Marginal Gains

Book review: Effective Machine Learning Teams

Marginal Gains

General details

Book name: Effective Machine Learning Teams

Authors: David Tan, Ada Leung, David Colls

Publisher: O'Reilly Media, Inc.

Purchase links

Organization

Effective Machine Learning Teams consists of three parts that serve as umbrellas for the various topics covered.

Product

In this part of the book, the authors explain the generic product lifecycle overview, along with ML product discovery tools and techniques. They also cover the work planning (inception phase) activities and their success criteria. Delivery activities and metrics description are also covered in this section.

Engineering

Here, Python dependency management principles and tips are outlined (both application- and OS-level). There is also an example with training and serving an ML model.

Another useful aspect of the Engineering part is the subject of automated testing: its benefits and obstacles, auto-tests strategy and best practices. I really liked the automated testing approach for ML models (including LLM) — this is not something widely covered in other books.

There are also chapters on different types of monitoring in production, IDE configuration tricks, refactoring principles, system health assessment and even MLOps / CD4ML basics.

Teams

This part contains chapters about typical challenges faced by ML teams and what sets apart effective ML teams and/or ML organizations. One of the chapters is dedicated to engineering productivity (flow, cognitive load, etc.)

Target audience

This book is intended mostly for the audience consisting of three categories:

As for me, I am a project manager who previously had some experience managing ML projects (without employing top-notch ML engineering practices, though). Also, I don’t have a hands-on software / ML engineering experience.

My impressions

Judging from the book name, my initial expectation was to read about process / organizational aspect of the ML delivery. As you may have noted, in reality this book is kind of about everything, touching various aspects at different levels of the process. It is structured quite well, with good clarity and readability, just covers a broad range of topics. Still, I was surprised that there was little on the generic ML project development life cycle.

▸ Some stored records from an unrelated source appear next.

Lemma same_contents_to_object x :
  freeze_object (to_object h' x) = freeze_object (to_object h x).
Proof. destruct x; simpl; auto. Qed.

Lemma same_contents_isArray x : Array_isArray h' x = Array_isArray h x.
Proof.
  destruct x; try done. simpl.
  by destruct (freeze_object_fields _ _ (Hsame l)) as (_ & -> & _).
Qed.

Lemma same_contents_elems x : elems (to_object h' x) = elems (to_object h x).
Proof.
  by destruct (freeze_object_fields _ _ (same_contents_to_object x))
    as (_ & _ & -> & _).
Qed.

Lemma same_contents_proto x :
  Object_getPrototypeOf h' x = Object_getPrototypeOf h x.
Proof.
  unfold Object_getPrototypeOf.
  by destruct (freeze_object_fields _ _ (same_contents_to_object x)) as (-> & _).
Qed.

Lemma same_contents_own_props x :
  own_props (to_object h' x) = own_props (to_object h x).
Proof.
  unfold own_props.
  by destruct (freeze_object_fields _ _ (same_contents_to_object x))
    as (_ & -> & -> & ->).
Qed.

(** [_isEqual] reads the prototype, the array flag, the elements and the
    properties of objects, and nothing else. *)
Lemma same_contents_isEqual fuel : ∀ x y,
  _isEqual fuel h' x y = _isEqual fuel h x y.
Proof.
  induction fuel as [|n IH]; intros x y; [done|].
  destruct (same_value_zero x y) eqn:Hs.
  { by rewrite !_isEqual_same. }
  destruct (Array_isArray h x && Array_isArray h y) eqn:Ha.
  { apply andb_prop in Ha as [Hx Hy].
    rewrite !_isEqual_arrays by (done || by rewrite same_contents_isArray).
    unfold length_of, at_index. rewrite !same_contents_elems.
    destruct (negb _); [done|]. by apply every_ext. }
  destruct (_isObject x && _isObject y) eqn:Ho.
  { apply andb_prop in Ho as [Hx Hy].
    rewrite !_isEqual_objects by (done || by rewrite !same_contents_isArray).
    unfold Object_keys, at_key, get.
    rewrite !same_contents_proto, !same_contents_own_props.
    destruct (negb _); [done|]. destruct (negb _); [done|].
    apply every_ext. intros k _. by destruct (negb _). }
  by rewrite !_isEqual_other by (done || by rewrite !same_contents_isArray).
Qed.
End same_contents.
(** C5 as stated fails on a region name the table does not list: the
    misspelling [Keralaa] is trimmed and title-cased already and is not a key
    of the table, so the loader keeps it, and it is none of the corrected
    names. *)
Lemma unlisted_name_is_kept :
  ascii_text sample_library
  ∧ load_data sample_library (Some (region_sample "Keralaa"))
    = Ok (region_sample "Keralaa")
  ∧ clean_state sample_library "Keralaa" = "Keralaa"
  ∧ ("Keralaa" ∉ corrected_names)
  ∧ ¬ ∃ df',
        load_data sample_library (Some (region_sample "Keralaa")) = Ok df'
        ∧ Forall (λ r : Row, ∃ name, r !! "state" = Some (CStr name)
                                     ∧ name ∈ corrected_names)
            (rows df').
Proof.
  assert (Hrun : load_data sample_library (Some (region_sample "Keralaa"))
                 = Ok (region_sample "Keralaa")) by (vm_compute; reflexivity).
  assert (Hnot : "Keralaa" ∉ corrected_names)
    by (intros H; apply list_elem_of_In in H; vm_compute in H;
        intuition discriminate).
  split; [intros s _; split; reflexivity|].
  split; [exact Hrun|]. split; [vm_compute; reflexivity|]. split; [exact Hnot|].
  intros (df' & Hrun' & Hall). rewrite Hrun in Hrun'. injection Hrun' as <-.
  inversion Hall as [|r rs (name & Hname & Hcan) _]; subst.
  vm_compute in Hname. injection Hname as <-. exact (Hnot Hcan).
Qed.

(** ** The region filter *)

Lemma region_is s (r : Row) :
  cell_eqb_str s (cell_at r "state") = true ↔ r !! "state" = Some (CStr s).
Proof.
  unfold cell_at. destruct (r !! "state") as [[x|n|t]|]; simpl;
    try (split; discriminate).
  rewrite bool_decide_eq_true. split; [intros ->; reflexivity|intros [=]; assumption].
Qed.

Lemma filter_twice {A} (p : A → bool) (l : list A) :
  List.filter p (List.filter p l) = List.filter p l.
Proof.
  induction l as [|x l IH]; simpl; [reflexivity|].
  destruct (p x) eqn:Hp; simpl; rewrite ?Hp, IH; reflexivity.
Qed.

Lemma region_view_selected df sel :
  sel ≠ all_india → "state" ∈ columns df →
  region_view df sel = Ok (region_rows sel df).
Proof.
  intros Hsel Hin. unfold region_view.
  rewrite bool_decide_eq_true_2 by assumption.
  rewrite (getcol_present _ _ Hin). cbn [mbind outcome_bind].
  unfold select, region_rows. rewrite map_map, mask_select_map. reflexivity.
Qed.

Lemma region_rows_twice sel df : region_rows sel (region_rows sel df) = region_rows sel df.
Proof. unfold region_rows. simpl. rewrite filter_twice. reflexivity. Qed.

(** C6.  Region filtering: when a region other than "All India" is selected,
    the working frame holds exactly the rows of the loaded frame whose region
    is the selection, in their order, and everything the script computes
    after the filter (the simulator, the metrics, the tables, the export) is
    computed from that frame, so that the rows of other regions have no
    effect; when "All India" is selected the working frame is the loaded
    frame. *)
Theorem region_filter_exact (lib : library) (df : DataFrame) (sel : string) :
  sel ≠ all_india → "state" ∈ columns df →
  region_view df sel = Ok (region_rows sel df)
  ∧ columns (region_rows sel df) = columns df
  ∧ (∀ r : Row, In r (rows (region_rows sel df))
                ↔ In r (rows df) ∧ r !! "state" = Some (CStr sel))
  ∧ (∀ mode d,
       dashboard lib df (mkWidgets sel mode d)
       = ('(v, msg) ← simulate mode (region_rows sel df); render lib v msg d)
       ∧ dashboard lib (region_rows sel df) (mkWidgets sel mode d)
         = dashboard lib df (mkWidgets sel mode d))
  ∧ region_view df all_india = Ok df
  ∧ (∀ mode d,
       dashboard lib df (mkWidgets all_india mode d)
       = ('(v, msg) ← simulate mode df; render lib v msg d)).
Proof.
  intros Hsel Hin. split; [apply region_view_selected; assumption|].
  split; [reflexivity|]. split.
  { intros r. unfold region_rows. simpl. rewrite filter_In, region_is. reflexivity. }
  split; [|split; [reflexivity|intros mode d; reflexivity]].
  intros mode d. unfold dashboard. simpl.
  rewrite (region_view_selected df sel Hsel Hin).
  rewrite (region_view_selected (region_rows sel df) sel Hsel Hin).
  rewrite region_rows_twice. split; reflexivity.
Qed.

Lemma region_filter_exact_witness :
  ("Kerala" ≠ all_india ∧ "state" ∈ columns full_sample)
  ∧ region_view full_sample "Kerala" = Ok (region_rows "Kerala" full_sample)
  ∧ columns (region_rows "Kerala" full_sample) = columns full_sample
  ∧ (∀ r : Row, In r (rows (region_rows "Kerala" full_sample))
                ↔ In r (rows full_sample) ∧ r !! "state" = Some (CStr "Kerala"))
  ∧ (∀ mode d,
       dashboard sample_library full_sample (mkWidgets "Kerala" mode d)
       = ('(v, msg) ← simulate mode (region_rows "Kerala" full_sample);
          render sample_library v msg d)
       ∧ dashboard sample_library (region_rows "Kerala" full_sample)
           (mkWidgets "Kerala" mode d)
         = dashboard sample_library full_sample (mkWidgets "Kerala" mode d))
  ∧ region_view full_sample all_india = Ok full_sample
  ∧ (∀ mode d,
       dashboard sample_library full_sample (mkWidgets all_india mode d)
       = ('(v, msg) ← simulate mode full_sample; render sample_library v msg d)).
Proof.
  assert (Hsel : "Kerala" ≠ all_india) by discriminate.
  assert (Hin : "state" ∈ columns full_sample) by (simpl; constructor).
  split; [split; assumption|].
  exact (region_filter_exact sample_library full_sample "Kerala" Hsel Hin).
Defined.

(** ** Columns that are present or absent *)

Ltac column_present :=
  apply list_elem_of_In; vm_compute;
  repeat (first [left; reflexivity | right]).
Ltac column_absent :=
  let H := fresh in
  intros H; apply list_elem_of_In in H; vm_compute in H;
  repeat (destruct H as [H|H]; [discriminate H|]); exact H.


Lemma row_get_absent df (r : Row) c dflt : c ∉ columns df → row_get df r c dflt = dflt.
Proof. intros H. unfold row_get. rewrite decide_False by assumption. reflexivity. Qed.

Lemma row_item_absent df (r : Row) c : c ∉ columns df → row_item df r c = Raise (KeyError c).
Proof. intros H. unfold row_item. rewrite decide_False by assumption. reflexivity. Qed.

Lemma row_item_present df (r : Row) c : c ∈ columns df → row_item df r c = Ok (cell_at r c).
Proof. intros H. unfold row_item. rewrite decide_True by assumption. reflexivity. Qed.


(** ** Further properties *)

Lemma stress_test_twice_compounds_witness :
  (PyFloat.gtb 2 1 = true ∧ stress_column sample = Ok [3; 6; 0.05]%float)
  ∧ (simulate_twice (StressTest 2) sample ≫= λ p, stress_column p.1)
    = Ok (map (λ x, x * 2 * 2)%float [3; 6; 0.05]%float).
Proof.
  split; [split; reflexivity|].
  exact (stress_test_twice_compounds sample 2 [3; 6; 0.05]%float eq_refl eq_refl).
Defined.

(** ** The tabs after the simulator *)

Lemma bind_Ok_inv {A B} (c : outcome A) (f : A → outcome B) y :
  c ≫= f = Ok y → ∃ x, c = Ok x ∧ f x = Ok y.
Proof. destruct c as [x| |]; simpl; try discriminate. eauto. Qed.

Lemma zip_with_insert_other c c' (rs : list Row) (vs : list cell) :
  c' ≠ c → length vs = length rs →
  map (λ r, cell_at r c') (zip_with (λ r v, <[c := v]> r) rs vs)
  = map (λ r, cell_at r c') rs.
Proof.
  intros Hne. revert vs. induction rs as [|r rs IH]; intros [|v vs]; simpl;
    try discriminate; [reflexivity|].
  intros [= H]. rewrite (IH vs H). f_equal.
  unfold cell_at. rewrite lookup_insert_ne by congruence. reflexivity.
Qed.

(** Writing a column leaves the other columns as they were. *)
Lemma getcol_setcol_ne c c' vs df :
  c' ≠ c → length vs = nrows df → getcol c' (setcol c vs df) = getcol c' df.
Proof.
  intros Hne Hlen. unfold getcol.
  assert (Hcols : c' ∈ columns (setcol c vs df) ↔ c' ∈ columns df).
  { simpl. destruct (decide (c ∈ columns df)); [reflexivity|].
    rewrite elem_of_app, list_elem_of_singleton. tauto. }
  destruct (decide (c' ∈ columns df)) as [Hin|Hout].
  - rewrite decide_True by (apply Hcols; exact Hin).
    simpl. rewrite zip_with_insert_other by assumption. reflexivity.
  - rewrite decide_False by (rewrite Hcols; exact Hout). reflexivity.
Qed.

Lemma select_nrows mask df df' :
  nrows df' = nrows df → length mask = nrows df →
  nrows (select mask df') = nrows (select mask df).
Proof.
  unfold nrows, select. simpl. intros H1 H2.
  rewrite !mask_select_length_count by congruence. reflexivity.
Qed.

(** The simulator changes the stress and nothing else that the overview
    shows: the numbers of critical hotspots and of sentinel alerts and the
    demand column are the same before and after it, whatever the mode and
    the sliders. *)
Theorem simulator_keeps_other_metrics (mode : sim_mode) (df df' : DataFrame)
    (msg : sidebar_msg) (m : metrics) :
  simulate mode df = Ok (df', msg) →
  tab1_metrics df = Ok m →
  ∃ m',
    tab1_metrics df' = Ok m'
    ∧ critical_count m' = critical_count m
    ∧ mbu_total_of m' = mbu_total_of m
    ∧ security_alerts m' = security_alerts m.
Proof.
  intros Hsim Hm. apply simulate_Ok_inv in Hsim as [->|(ys & Hin & Hlen & ->)].
  { exists m. auto. }
  assert (Hlen' : length (map CFloat ys) = nrows df) by (rewrite length_map; exact Hlen).
  unfold tab1_metrics in *.
  rewrite (getcol_setcol_ne "assi" "Priority"),
          (getcol_setcol_ne "assi" "future_mbu_demand"),
          (getcol_setcol_ne "assi" "security_status"),
          (getcol_setcol "assi") by (assumption || discriminate).
  destruct (getcol "Priority" df) as [priority| |] eqn:Hp; try discriminate Hm.
  destruct (getcol "assi" df) as [assi| |] eqn:Ha; try discriminate Hm.
  destruct (getcol "future_mbu_demand" df) as [mbu| |] eqn:Hd; try discriminate Hm.
  destruct (getcol "security_status" df) as [status| |] eqn:Hs; try discriminate Hm.
  cbn [mbind outcome_bind] in *. injection Hm as <-.
  eexists. split; [reflexivity|]. cbn [critical_count mbu_total_of security_alerts].
  pose proof (setcol_nrows "assi" _ df Hlen') as Hn.
  split; [|split; [reflexivity|]]; apply select_nrows; try exact Hn;
    rewrite ?length_map; eapply getcol_length; eassumption.
Qed.

Lemma simulator_keeps_other_metrics_witness :
  ∃ df' m,
    (simulate (StressTest 2) sample = Ok (df', Alert 2 2) ∧ tab1_metrics sample = Ok m)
    ∧ ∃ m',
        tab1_metrics df' = Ok m'
        ∧ critical_count m' = critical_count m
        ∧ mbu_total_of m' = mbu_total_of m
        ∧ security_alerts m' = security_alerts m.
Proof.
  eexists _, _. split; [split; reflexivity|].
  exact (simulator_keeps_other_metrics (StressTest 2) sample _ _ _ eq_refl eq_refl).
Defined.

Lemma render_Ok_inv lib df msg d p :
  render lib df msg d = Ok p →
  ∃ m df1 t2 t3 t4,
    tab1_metrics df = Ok m ∧ tab1_charts df = Ok df1
    ∧ tab2_sentinel df1 = Ok t2 ∧ tab3_deep_dive lib df1 d = Ok t3
    ∧ tab4_board df1 = Ok t4 ∧ p = mkPage msg m t2 t3 t4.
Proof.
  unfold render. intros H.
  apply bind_Ok_inv in H as (m & Hm & H).
  apply bind_Ok_inv in H as (df1 & Hc & H).
  apply bind_Ok_inv in H as (t2 & H2 & H).
  apply bind_Ok_inv in H as (t3 & H3 & H).
  apply bind_Ok_inv in H as (t4 & H4 & H).
  injection H as <-. eauto 12.
Qed.

(** What the charts of tab 1 leave: the frame itself, or the frame with a
    [district_type] column of "Unknown". *)
Lemma tab1_charts_Ok_inv df df1 :
  tab1_charts df = Ok df1 →
  ("district_type" ∈ columns df ∧ df1 = df)
  ∨ (("district_type" ∉ columns df)
     ∧ df1 = setcol_scalar "district_type" (CStr "Unknown") df).
Proof.
  unfold tab1_charts. intros H.
  apply bind_Ok_inv in H as ([] & _ & H).
  destruct (decide ("district_type" ∈ columns df)) as [Hin|Hout];
    apply bind_Ok_inv in H as ([] & _ & H); injection H as <-; auto.
Qed.

Lemma setcol_scalar_nrows c v df : nrows (setcol_scalar c v df) = nrows df.
Proof. apply setcol_nrows. apply length_replicate. Qed.

Lemma tab1_charts_nrows df df1 : tab1_charts df = Ok df1 → nrows df1 = nrows df.
Proof.
  intros H. apply tab1_charts_Ok_inv in H as [[_ ->]|[_ ->]];
    [reflexivity|apply setcol_scalar_nrows].
Qed.

(** The charts leave every column the frame had as it was. *)
Lemma tab1_charts_getcol df df1 c :
  tab1_charts df = Ok df1 → c ∈ columns df → getcol c df1 = getcol c df.
Proof.
  intros H Hc. apply tab1_charts_Ok_inv in H as [[_ ->]|[Hout ->]]; [reflexivity|].
  apply getcol_setcol_ne; [congruence|apply length_replicate].
Qed.

Lemma project_nrows cols df : nrows (project cols df) = nrows df.
Proof. unfold nrows, project. simpl. apply length_map. Qed.

(** The "Sentinel Alerts" number of the overview is the number of rows of the
    table of tab 2; the tab shows no table exactly when the number is 0. *)
Theorem sentinel_metric_matches_table (lib : library) (df : DataFrame)
    (msg : sidebar_msg) (d : string) (p : page) :
  render lib df msg d = Ok p →
  match sentinel p with
  | Some t => nrows (body t) = security_alerts (overview p)
              ∧ (0 < security_alerts (overview p))%nat
  | None => security_alerts (overview p) = 0%nat
  end.
Proof.
  intros H. apply render_Ok_inv in H as (m & df1 & t2 & t3 & t4 & Hm & Hc & H2 & _ & _ & ->).
  cbn [sentinel overview].
  unfold tab1_metrics in Hm.
  apply bind_Ok_inv in Hm as (priority & _ & Hm).
  apply bind_Ok_inv in Hm as (assi & _ & Hm).
  apply bind_Ok_inv in Hm as (mbu & _ & Hm).
  apply bind_Ok_inv in Hm as (status & Hs & Hm).
  injection Hm as <-. cbn [security_alerts].
  unfold tab2_sentinel in H2.
  assert (Hin : "security_status" ∈ columns df) by (apply getcol_Ok in Hs; tauto).
  rewrite (tab1_charts_getcol df df1 _ Hc Hin), Hs in H2. cbn [mbind outcome_bind] in H2.
  set (mask := map (λ c, negb (cell_eqb_str "Normal" c)) status) in *.
  apply bind_Ok_inv in H2 as (t & Ht & H2).
  unfold sort_values in Ht. apply bind_Ok_inv in Ht as (? & _ & Ht). injection Ht as <-.
  cbn [body sorted_by head] in H2.
  assert (Hn : nrows (select mask df1) = nrows (select mask df)).
  { apply select_nrows; [eapply tab1_charts_nrows; eassumption|].
    unfold mask. rewrite length_map. eapply getcol_length; eassumption. }
  assert (Hcols : columns (select mask df1) ≠ []).
  { simpl. intros E. apply getcol_Ok in Hs as [Hs _].
    assert (Hin1 : "security_status" ∈ columns df1).
    { apply tab1_charts_Ok_inv in Hc as [[_ ->]|[_ ->]]; [assumption|].
      simpl. destruct (decide _); [assumption|]. apply elem_of_app. auto. }
    rewrite E in Hin1. inversion Hin1. }
  unfold empty in H2. rewrite (bool_decide_eq_false_2 _ Hcols) in H2. cbn [orb] in H2.
  destruct (bool_decide (rows (select mask df1) = [])) eqn:Hrows;
    cbn [negb orb] in H2.
  - injection H2 as <-. apply bool_decide_eq_true in Hrows.
    rewrite <- Hn. unfold nrows. rewrite Hrows. reflexivity.
  - injection H2 as <-. cbn [body]. rewrite project_nrows, Hn. split; [reflexivity|].
    apply bool_decide_eq_false in Hrows. rewrite <- Hn. unfold nrows.
    destruct (rows (select mask df1)); [contradiction|simpl; lia].
Qed.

Product management is a relatively new subject to me, so I found most of the chapters useful (I already knew some stuff, but it was a quick and nice refresher). Also, I found the fundamentals of the automated testing very valuable, especially ML automated testing. But dependency management and IDE tricks were a miss for me.

Personally, I skipped the technical “follow along” parts that required some coding or setup of the development environment (this is not my area of specialization). MLOps and CD4ML were new concepts to me, so that was a nice introduction.

Chapters on building effective teams were not eye-opening to me, as I already studied many materials on the subject. The engineering productivity chapter is a good addition, as this concept is seldom covered in the management books (at least from my experience). The effective ML organizations part was also a miss for me, as this stuff is outside my current area of responsibility.

Summary

Effective Machine Learning Teams feels a bit random, as it covers a lot of ground in very different areas. So seasoned professionals that look for a specific narrow knowledge may not find all the chapters 100% useful. It also won’t be a perfect fit for any category of the intended audience (managers / devs / ML engineers).

Still, I would recommend this book to a beginner audience that doesn’t have much experience working on software development or ML projects.

I rated this book on Goodreads as 4/5.